The restraint is: not writing "Welcome back, Wallet Warrior!". Not writing "Oh no, it looks like you've been away a while." Not writing "Psst! You haven't visited us in 7 days!" Those are the drafts that actually came up in review, because the default voice of the framework wants to write those. Removing them required a person to notice every time and say no. Over and over. For every sentence in the app.

What eventually survives that process is a small voice that sounds like a single specific person, warm, observational, competent, slightly dry, occasionally funny in a way that doesn't try too hard. That voice is the voice we refer to, inside the project, as wry. There's also a warm setting (friendly but straight, no jokes), and an off setting (fully silent, footers hide themselves). Three tones, user-selectable. The App Personality press kit has the full list of what each tone changes, if you want to see the spec.

THREE TONES · ONE COPY FILE · USER-SELECTABLE WRY default "Your gift cards missed you." a sentence, not a dashboard WARM friendly · no jokes "You have 3 cards ready." plain, respectful, unembellished OFF fully silent footers hide themselves Copy.swift · one file · grep-able
Same moment, three registers. The off switch is as much of the voice as the voice itself.

Let me linger on the off setting for a second, because it's the one I'm most proud of.

Some users do not want a voice. They want a utility. They want no footer, no wry greeting, no cute lock-screen banner. They want the app to do the job and shut up. The right thing is to let them have that. So Cue has a fully silent mode. The app disappears into the background. It is, in that mode, nearly wordless, only the unavoidable labels remain.

This is not a concession. This is the same respect as the voice itself. The voice exists to be warm to users who want warmth. The off switch exists to be quiet to users who want quiet. The wrong move would be to have exactly one voice and to push it on everyone. The right move is to have a voice at all, and to let it be opted out of.


I've come to believe the single best test of a product team is: can you read the strings in your app out loud without cringing?
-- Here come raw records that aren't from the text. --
Lemma ep_hlist_del_spec m l h l1 x l2 : ehlist m l h (l1 ++ x :: l2) →
  ∃ m' l', ep_hlist_del m l x = Some (m', l') ∧ ehlist m' l' h (l1 ++ l2) ∧ m' !! x = Some (mk_hn None None) ∧
    ∀ y, y ∉ h :: l1 ++ x :: l2 → m' !! y = m !! y.
Proof.
  intros Hl. pose proof (ep_hlist_linked_spec _ _ _ _ x Hl ltac:(set_solver)) as Hlk. destruct Hl as [Hh Ht Hnd Hc].
  unfold ep_hlist_del. rewrite Hlk. cbn [mbind option_bind negb]. apply hchain_app in Hc as [Hp Hc]. cbn in Hc. destruct Hc as (Hpn & Hxp & Hc).
  set (p := ep_last h l1) in *. assert (Hpin : p ∈ h :: l1) by apply ep_last_in.
  assert (Hnd' : NoDup (x :: (h :: l1) ++ l2)) by (rewrite Permutation_middle; exact Hnd). apply NoDup_cons in Hnd' as [Hx Hnd']. assert (p ≠ x) by set_solver.
  rewrite Hxp. cbn [mbind option_bind]. pose proof Hpn as (np & Hnp & _)%hn_get_Some. pose proof Hxp as (nx & Hnx & Hnxp)%hn_get_Some.
  assert (hn_get hn_next m x = Some (list.head l2)) as Hxn by (destruct l2; cbn in Hc; [done|by destruct Hc as [-> _]]).
  rewrite Hxn. cbn [mbind option_bind]. unfold hn_set_next at 1. rewrite Hnp. cbn [mbind option_bind].
  rewrite !hn_get_insert, !decide_False, Hxn, Hxp by done. cbn [mbind option_bind]. set (m1 := <[p := _]> m).
  destruct l2 as [|z l2]; cbn [list.head mbind option_bind].
  - rewrite (init_node_eq _ x nx) by (unfold m1; by rewrite lookup_insert_ne). cbn [mbind option_bind]. eexists _, _. split; [done|].
    rewrite app_nil_r in *. split; [split|split].
    + done.
    + done.
    + done.
    + rewrite <- (app_nil_r l1). apply hchain_app. split.
      * eapply ep_hpath_ext; [..|exact Hp]; [| |done]; unfold m1; intros y Hy; rewrite !hn_get_insert; (rewrite decide_False by set_solver).
        -- destruct (decide (y = p)) as [->|]; [by right|by left].
        -- destruct (decide (y = p)) as [->|]; [|done]. unfold hn_get. by rewrite Hnp.
      * cbn. unfold m1. rewrite !hn_get_insert. fold p. by rewrite decide_False, decide_True by done.
    + apply lookup_insert_eq.
    + intros y Hy. unfold m1. rewrite !lookup_insert_ne by set_solver. done.
  - destruct Hc as (_ & Hzp & Hc). pose proof Hzp as (nz & Hnz & _)%hn_get_Some.
    apply (NoDup_app (h :: l1)) in Hnd' as (Hnd1 & Hdis & [Hz _]%NoDup_cons). assert (z ≠ p) by (intros ->; apply (Hdis p Hpin); left).
    assert (m1 !! z = Some nz) as Hnz1 by (unfold m1; by rewrite lookup_insert_ne). unfold hn_set_pprev at 1. rewrite Hnz1. cbn [mbind option_bind]. set (m2 := <[z := _]> m1).
    rewrite (init_node_eq _ x nx) by (unfold m2, m1; rewrite !lookup_insert_ne by set_solver; done). cbn [mbind option_bind]. eexists _, _. split; [done|]. split; [split|split].
    + done.
    + cbn. rewrite Ht. f_equal. rewrite !ep_last_app. done.
    + rewrite app_comm_cons. apply NoDup_app. split; [done|]. split; [done|]. apply (NoDup_app (h :: l1 ++ [x])). rewrite <- app_comm_cons, <- app_assoc. done.
    + apply hchain_app. split.
      * eapply ep_hpath_ext; [..|exact Hp]; [| |done]; unfold m2, m1; intros y Hy; rewrite !hn_get_insert; (rewrite (decide_False (P := y = x)) by set_solver);
          (rewrite (decide_False (P := y = z)) by (intros ->; apply (Hdis z); [set_solver|left])).
        -- destruct (decide (y = p)) as [->|]; [by right|by left].
        -- destruct (decide (y = p)) as [->|]; [|done]. unfold hn_get. by rewrite Hnp.
      * cbn [hchain]. fold p. split; [|split].
        -- unfold m2, m1. rewrite !hn_get_insert. rewrite !decide_False, decide_True by done. done.
        -- unfold m2. rewrite !hn_get_insert. rewrite decide_False, decide_True by set_solver. done.
        -- eapply hchain_ext; [..|exact Hc]; unfold m2, m1; intros y Hy; rewrite !hn_get_insert.
           ++ assert (y ≠ p) by (intros ->; by apply (Hdis p)). rewrite (decide_False (P := y = x)), (decide_False (P := y = p)) by set_solver.
              destruct (decide (y = z)) as [->|]; [|done]. unfold hn_get. by rewrite Hnz.
           ++ rewrite !decide_False; [done|intros ->; apply (Hdis p Hpin); by right|set_solver|set_solver].
    + apply lookup_insert_eq.
    + intros y Hy. unfold m2, m1. rewrite !lookup_insert_ne by set_solver. done.
Qed.

(** ** Singly linked lists *)

Fixpoint schain (m : lmem) (p : Z) (xs : list Z) : Prop :=
  match xs with [] => m !! p = Some None | x :: xs => m !! p = Some (Some x) ∧ schain m x xs end.

(** The list whose own node is [h]. *)
Definition slist (m : lmem) (h : Z) (xs : list Z) : Prop := NoDup (h :: xs) ∧ schain m h xs.

Fixpoint spath (m : lmem) (p : Z) (xs : list Z) : Prop :=
  match xs with [] => True | x :: xs => m !! p = Some (Some x) ∧ spath m x xs end.

Lemma schain_app m p l1 l2 : schain m p (l1 ++ l2) ↔ spath m p l1 ∧ schain m (ep_last p l1) l2.
Proof.
  revert p. induction l1 as [|x l1 IH]; intros p; cbn; [by split; [|intros [_ ?]]|]. rewrite IH. tauto.
Qed.

Lemma spath_ext m m' p xs : (∀ y, y ∈ p :: xs → m' !! y = m !! y ∨ y = ep_last p xs) → NoDup (p :: xs) → spath m p xs → spath m' p xs.
Proof.
  revert p. induction xs as [|x xs IH]; intros p Hn [Hx Hnd]%NoDup_cons; [done|]. cbn. intros [H1 H2]. split.
  - destruct (Hn p) as [->|Hp]; [left|done|]. exfalso. apply Hx. rewrite Hp. apply (ep_last_in x).
  - apply IH; [|done|done]. intros y Hy. apply Hn. by right.
Qed.

Lemma schain_ext m m' p xs : (∀ y, y ∈ p :: xs → m' !! y = m !! y) → schain m p xs → schain m' p xs.
Proof.
  revert p. induction xs as [|x xs IH]; intros p Hn; cbn; rewrite Hn by left; [done|]. intros [H1 H2]. split; [done|].
  apply IH; [|done]. intros y Hy. apply Hn. by right.
Qed.

Lemma slist_ext m m' h xs : (∀ y, y ∈ h :: xs → m' !! y = m !! y) → slist m h xs → slist m' h xs.
Proof. intros Hn [H1 H2]. split; [done|]. by apply (schain_ext m). Qed.

Lemma list_walk_to fuel m n prev p l1 : spath m p l1 → ep_last p l1 = n → NoDup (p :: l1) → (length l1 <= fuel)%nat →
  ep_list_walk fuel m (Some n) prev (Some p) =
    Some (match l1 with [] => prev | _ => Some (ep_last p (removelast l1)) end, Some n).
Proof.
  revert fuel prev p. induction l1 as [|x l1 IH]; intros fuel prev p Hp Hn [Hx Hnd]%NoDup_cons Hf.
  { cbn in Hn. subst n. destruct fuel; cbn; by rewrite bool_decide_true. }
  destruct fuel as [|fuel]; [cbn in Hf; lia|]. cbn [ep_list_walk]. cbn in Hp, Hn. destruct Hp as [Hpx Hp].
  rewrite bool_decide_false. 2: { intros [= ->]. apply Hx. rewrite <- Hn. apply ep_last_in. }
  rewrite Hpx. cbn [mbind option_bind]. rewrite IH; [|done|done|done|cbn in Hf; lia]. destruct l1; done.
Qed.

Lemma list_walk_end fuel m prev p xs : schain m p xs → (length xs < fuel)%nat →
  ep_list_walk fuel m None prev (Some p) = Some (Some (ep_last p xs), None).
Proof.
  revert fuel prev p. induction xs as [|x xs IH]; intros fuel prev p Hp Hf; (destruct fuel as [|fuel]; [lia|]); cbn [ep_list_walk schain] in *;
    rewrite bool_decide_false by done.
  - rewrite Hp. cbn [mbind option_bind]. destruct fuel; done.
  - destruct Hp as [-> Hp]. cbn [mbind option_bind]. rewrite IH; [done|done|cbn in Hf; lia].
Qed.

Lemma ep_list_add_tail_spec fuel m h xs x : slist m h xs → x ∉ h :: xs → is_Some (m !! x) → (length xs < fuel)%nat →
  ∃ m', ep_list_add_tail fuel m (Some h) x = Some m' ∧ slist m' h (xs ++ [x]) ∧ ∀ y, y ∉ x :: h :: xs → m' !! y = m !! y.
Proof.
  intros [Hnd Hc] Hx [v Hv] Hf. unfold ep_list_add_tail. rewrite (list_walk_end fuel m None h xs) by done. cbn [mbind option_bind].
  rewrite Hv. cbn [mbind option_bind]. pose proof (ep_last_in h xs) as Hin. set (t := ep_last h xs) in *. assert (t ≠ x) by (intros <-; done).
  rewrite <- (app_nil_r xs) in Hc. apply schain_app in Hc as [Hp Ht]. fold t in Ht. cbn in Ht. rewrite lookup_insert_ne, Ht by done. cbn [mbind option_bind].
  eexists. split; [done|]. split; [split|].
  - rewrite app_comm_cons. apply NoDup_app. split; [done|]. split; [|apply NoDup_singleton]. intros y Hy ->%list_elem_of_singleton. done.
  - apply schain_app. split.
    + apply (spath_ext m); [|done|done]. intros y Hy. destruct (decide (y = t)) as [->|]; [by right|]. left. rewrite !lookup_insert_ne by set_solver. done.
    + cbn. fold t. rewrite lookup_insert_eq, lookup_insert_ne, lookup_insert_eq by done. done.
  - intros y Hy. rewrite !lookup_insert_ne by set_solver. done.
Qed.

Lemma ep_list_del_spec fuel m h l1 x l2 : slist m h (l1 ++ x :: l2) → (length (l1 ++ x :: l2) <= fuel)%nat →
  ∃ m', ep_list_del fuel m (Some h) x = Some m' ∧ slist m' h (l1 ++ l2) ∧ m' !! x = Some None ∧ ∀ y, y ∉ h :: l1 ++ x :: l2 → m' !! y = m !! y.
Proof.
  intros [Hnd Hc] Hf. unfold ep_list_del. pose proof Hc as Hc'. replace (l1 ++ x :: l2) with ((l1 ++ [x]) ++ l2) in Hc' by (by rewrite <- app_assoc).
  apply schain_app in Hc' as [Hw _]. rewrite (list_walk_to fuel m x None h (l1 ++ [x])); cycle 1.
  { done. }
  { by rewrite ep_last_app. }
  { apply (NoDup_app (h :: l1 ++ [x])) with (k := l2). rewrite <- app_comm_cons, <- app_assoc. done. }
  { rewrite !length_app in *. cbn in *. lia. }
  replace (match l1 ++ [x] with [] => None | _ :: _ => Some (ep_last h (removelast (l1 ++ [x]))) end) with (Some (ep_last h l1)) by
    (rewrite removelast_last; by destruct l1).
  cbn [mbind option_bind]. apply schain_app in Hc as [Hp [Hpx Hc]]. set (p := ep_last h l1) in *. assert (Hpin : p ∈ h :: l1) by apply ep_last_in.
  assert (Hnd' : NoDup (x :: (h :: l1) ++ l2)) by (rewrite Permutation_middle; exact Hnd). apply NoDup_cons in Hnd' as [Hx Hnd'].
  pose proof Hnd' as (Hnd1 & Hdis & _)%(NoDup_app (h :: l1)). assert (p ≠ x) by set_solver.
  assert (m !! x = Some (list.head l2)) as Hxn by (destruct l2; cbn in Hc; [done|by destruct Hc as [-> _]]).
  rewrite Hxn. cbn [mbind option_bind]. rewrite Hpx. cbn [mbind option_bind]. rewrite lookup_insert_ne, Hxn by done. cbn [mbind option_bind].
  eexists. split; [done|]. split; [split|split].
  - done.
  - apply schain_app. split.
    + apply (spath_ext m); [|done|done]. intros y Hy. destruct (decide (y = p)) as [->|]; [by right|]. left. rewrite !lookup_insert_ne by set_solver. done.
    + fold p. destruct l2 as [|z l2]; cbn; rewrite lookup_insert_ne, lookup_insert_eq by done; [done|]. split; [done|]. cbn in Hc. destruct Hc as [_ Hc].
      apply (schain_ext m); [|done]. intros y Hy. rewrite !lookup_insert_ne; [done| |set_solver]. intros ->. by apply (Hdis y Hpin).
  - apply lookup_insert_eq.
  - intros y Hy. rewrite !lookup_insert_ne by set_solver. done.
Qed.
Not once, the whole set. Every button. Every empty state. Every error. Every notification. Every tooltip. Every line of microcopy that appears on the screen for a user.

If you cringe, the user cringed. They just didn't tell you.

Cue is not perfect here. I cringe at maybe four lines of copy in the app right now, and I know about them, and I will fix them. But I've built the product to make those four lines visible rather than hidden. They live in one file. I grep them. I change them. I review them. That's the point. The voice of the app is not an emergent property of a hundred engineers writing notification strings; it's one person's voice, persisted in a file, refused when it slips.

Apps should sound like people. Yours can. Go find your copy file. Read it out loud. Fix the four lines. That's the whole project.